Andrei Pervozvanny

Admiralty Shipyard
St. Petersburg, Russia
Pennant Number:
October 20, 1906
Keel Laid:
April 28, 1903
September 1910
Scrapped in Leningrad, Russia in 1923-25.

Commanding Officers (Information not available)

Combat Victories (None)

Ship's History (Wikipedia)
Andrei Pervozvanny was built by the Admiralty Shipyard in Saint Petersburg. Construction began on 15 March 1904 [*] and was officially laid down on 11 May. Her construction was slowed by labor trouble in the shipyard from the 1905 Revolution. She was launched on 30 October 1906 and began her sea trials in September 1910. They were completed in October 1910, but the ship entered service on 10 March 1911. Andrei Pervozvanny joined the Baltic Fleet on completion and she made a port visit to Copenhagen in September 1912. The following September she visited Portland, Cherbourg, and Stavanger together with her sister ship, Imperator Pavel I. She ran aground on Odensholm Island, off the Estonian coast, on 1 July 1914. The ship was still under repair when World War I began the following month. Her lattice masts were cut down and light topmasts were added while under repair.

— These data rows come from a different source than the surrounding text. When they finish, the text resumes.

(** The sine of [+- m * 2 ^ e]: the argument less the nearest multiple [k]
    of [pi / 2], then the sine or the cosine of what is left. *)
Definition sin_finite (neg : bool) (m : positive) (e : Z) : float :=
  let p := (192 + Z.abs (e + 53))%Z in
  let pi_p := Z.shiftr pi_fix (pi_bits - p) in
  let x := Z.shiftl (Z.pos m) (e + p) in
  let k := ((4 * x + pi_p) / (2 * pi_p))%Z in
  let y := Z.quot (2 * x - k * pi_p) 2 in
  let v := match (k mod 4)%Z with
           | 0%Z => sin_fix p y
           | 1%Z => cos_fix p y
           | 2%Z => (- sin_fix p y)%Z
           | _ => (- cos_fix p y)%Z
           end in
  round_to_float p (if neg then (- v)%Z else v).

(** [math.sin(x)]: "math domain error" for an infinity, NaN for a NaN, and
    the argument itself below [2 ^ -26], where it is the nearest value. *)
Definition sin (x : float) : result float :=
  match Prim2SF x with
  | S754_nan => ret x
  | S754_infinity _ => raise ValueError
  | S754_zero _ => ret x
  | S754_finite neg m e =>
      if abs x <? 0x1p-26 then ret x else ret (sin_finite neg m e)
  end.

(** *** The calculator *)

Record coefficients : Type := mk_coefficients {
  Ka : float;
  Kp : float;
  Ko : float
}.

Definition rankine_earth_pressures (phi_deg : float) : result coefficients :=
  let phi_rad := radians phi_deg in
  s1 <- sin phi_rad ;;
  s2 <- sin phi_rad ;;
  ka <- truediv (1 - s1) (1 + s2) ;;
  s3 <- sin phi_rad ;;
  s4 <- sin phi_rad ;;
  kp <- truediv (1 + s3) (1 - s4) ;;
  s5 <- sin phi_rad ;;
  let ko := 1 - s5 in
  ret {| Ka := ka; Kp := kp; Ko := ko |}.

(** The float of a Python int of moderate size (below [2 ^ 53] in
    magnitude the conversion is exact). *)
Definition float_of_int (n : Z) : float :=
  if (n <? 0)%Z then - of_uint63 (Uint63.of_Z (- n)) else of_uint63 (Uint63.of_Z n).

(** *** The slider's outputs

    The record the calculator returns at each of the slider's 46 positions,
    0 to 45 degrees, in binary64 (hexadecimal notation). *)
Definition slider_table : list coefficients :=
  [ mk_coefficients 0x1p+0 0x1p+0 0x1p+0;
    mk_coefficients 0x1.ee6f6eaad32d2p-1 0x1.09182758f60d2p+0 0x1.f7107a6a3b117p-1;
    mk_coefficients 0x1.dd77d2f389897p-1 0x1.1283c31bf1ba1p+0 0x1.ee21a7360823ep-1;
    mk_coefficients 0x1.cd12c270c555ep-1 0x1.1c469e547a323p+0 0x1.e53438b71036fp-1;
    mk_coefficients 0x1.bd3a2a24e28ebp-1 0x1.2664bd1a02853p+0 0x1.dc48e1252b5dbp-1;
    mk_coefficients 0x1.ade84903396fdp-1 0x1.30e2609b2f982p+0 0x1.d360528e7afep-1;
    mk_coefficients 0x1.9f17aadb349d5p-1 0x1.3bc40b7ff01f5p+0 0x1.ca7b3ec987512p-1;
    mk_coefficients 0x1.90c323a0e0ddp-1 0x1.470e86aad15aep+0 0x1.c19a5767613a6p-1;
    mk_coefficients 0x1.82e5cb0b5facbp-1 0x1.52c6e662e93c2p+0 0x1.b8be4da5c987ap-1;
    mk_coefficients 0x1.757af88255bc9p-1 0x1.5ef28ff0ba149p+0 0x1.afe7d2615eb23p-1;
    mk_coefficients 0x1.687e3f540c8fdp-1 0x1.6b973fb9a10e1p+0 0x1.a7179607d231ep-1;
    mk_coefficients 0x1.5beb6b2e8d316p-1 0x1.78bb0fe6b4255p+0 0x1.9e4e488a2676cp-1;
    mk_coefficients 0x1.4fbe7cd67aa95p-1 0x1.86647fa573a0bp+0 0x1.958c994ef69c2p-1;
    mk_coefficients 0x1.43f3a716e728bp-1 0x1.949a7b12645eap+0 0x1.8cd33724c8e63p-1;
    mk_coefficients 0x1.38874be5c8155p-1 0x1.a36463df9313ep+0 0x1.8422d0346d1b9p-1;
    mk_coefficients 0x1.2d75f9b90c4f9p-1 0x1.b2ca1acb2d2dcp+0 0x1.7b7c11f367cb8p-1;
    mk_coefficients 0x1.22bc6908ae549p-1 0x1.c2d409fcd464ap+0 0x1.72dfa9166b8ecp-1;
    mk_coefficients 0x1.185779fa6a1e4p-1 0x1.d38b3063218f3p+0 0x1.6a4e4183e151cp-1;
    mk_coefficients 0x1.0e44323405ac2p-1 0x1.e4f92e2dff6edp+0 0x1.61c8864680b58p-1;
    mk_coefficients 0x1.047fbad15bab9p-1 0x1.f72852862ea6dp+0 0x1.594f217ff9912p-1;
    mk_coefficients 0x1.f60ebcf724e2cp-2 0x1.0511d553399bap+1 0x1.50e2bc5bafa06p-1;
    mk_coefficients 0x1.e3b10f3e3dc4p-2 0x1.0efb893fdbb27p+1 0x1.4883ff0189662p-1;
    mk_coefficients 0x1.d1e17d7cc7416p-2 0x1.1957a38b78a3ep+1 0x1.40339088d34cp-1;
    mk_coefficients 0x1.c09b51bdd27c6p-2 0x1.242cfd68f6c16p+1 0x1.37f216eb3802ap-1;
    mk_coefficients 0x1.afda0c1ea961dp-2 0x1.2f82f5f7b727ep+1 0x1.2fc036f7cf298p-1;
    mk_coefficients 0x1.9f996008ccbb8p-2 0x1.3b617eb7be3d8p+1 0x1.279e9446433d6p-1;
    mk_coefficients 0x1.8fd53196dbb6ep-2 0x1.47d1295d4504cp+1 0x1.1f8dd12a0fd1cp-1;
    mk_coefficients 0x1.808993217b12p-2 0x1.54db3730ac17cp+1 0x1.178e8ea5d91p-1;
    mk_coefficients 0x1.71b2c2f18ae86p-2 0x1.6289aa2e5d891p+1 0x1.0fa16c5edd7c4p-1;
    mk_coefficients 0x1.634d29152e05dp-2 0x1.70e75821d5bfep+1 0x1.07c7089082f8ap-1;
    mk_coefficients 0x1.5555555555555p-2 0x1.8p+1 0x1p-1;
    mk_coefficients 0x1.47c7fd49adc1p-2 0x1.8fe061cf8fbc1p+1 0x1.f099dbe0441dap-2;
    mk_coefficients 0x1.3aa1fa88f7016p-2 0x1.a096597a4efb3p+1 0x1.e15cd82a645acp-2;
    mk_coefficients 0x1.2de048f3eeccfp-2 0x1.b230fcf0d6d74p+1 0x1.d24a2511f11c6p-2;
    mk_coefficients 0x1.218005191dcc3p-2 0x1.c4c0be1b3fe74p+1 0x1.c362ef7dc05dap-2;
    mk_coefficients 0x1.157e6aaff2fc4p-2 0x1.d85791259411bp+1 0x1.b4a860f076d1p-2;
    mk_coefficients 0x1.09d8d329b6f4p-2 0x1.ed0917cececdap+1 0x1.a61b9f7154b44p-2;
    mk_coefficients 0x1.fd1968adf61e9p-3 0x1.0175693ee7794p+2 0x1.97bdcd7548294p-2;
    mk_coefficients 0x1.e72f3e4081ee8p-3 0x1.0d0a2c00dffb3p+2 0x1.899009c846d8ep-2;
    mk_coefficients 0x1.d1ee7ca15b3f6p-3 0x1.194fca86327aap+2 0x1.7b936f76f0a86p-2;
    mk_coefficients 0x1.bd52aae35f53dp-3 0x1.26548a52eb4d3p+2 0x1.6dc915b87d3c8p-2;
    mk_coefficients 0x1.a9577f6d28d66p-3 0x1.3428298a468fap+2 0x1.60320fd8f6058p-2;
    mk_coefficients 0x1.95f8ddee31509p-3 0x1.42dc0e7e28c43p+2 0x1.52cf6d23be85p-2;
    mk_coefficients 0x1.8332d5702536cp-3 0x1.52837e66f01dap+2 0x1.45a238ce6c7aap-2;
    mk_coefficients 0x1.71019e82c443ap-3 0x1.6333dc85aea28p+2 0x1.38ab79e3f19ep-2;
    mk_coefficients 0x1.5f619980c4339p-3 0x1.7504f333f9de5p+2 0x1.2bec333018868p-2 ].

Andrei Pervozvanny was mostly inactive during the war as the Russian naval strategy in the Baltic was defensive and they did not intend to seek out the German fleet. Torpedo nets were fitted in early 1915 and the ship's torpedoes were removed in January 1916. In late 1916, four 76-millimeter (3 in) anti-aircraft guns were added. The ship's crew joined the general mutiny of the Baltic Fleet in Helsinki on 16 March 1917, after they received word of the February Revolution in Saint Petersburg, and several of the ship's officers were murdered by the crew. The Treaty of Brest-Litovsk required the Soviets to evacuate their naval base at Helsinki in March 1918 or have their ships interned by newly independent Finland even though the Gulf of Finland was still frozen over. Andrei Pervozvanny and her sister ship the renamed Respublika, led the second group of ships on 5 April and reached Kronstadt five days later in what became known as the "Ice Voyage".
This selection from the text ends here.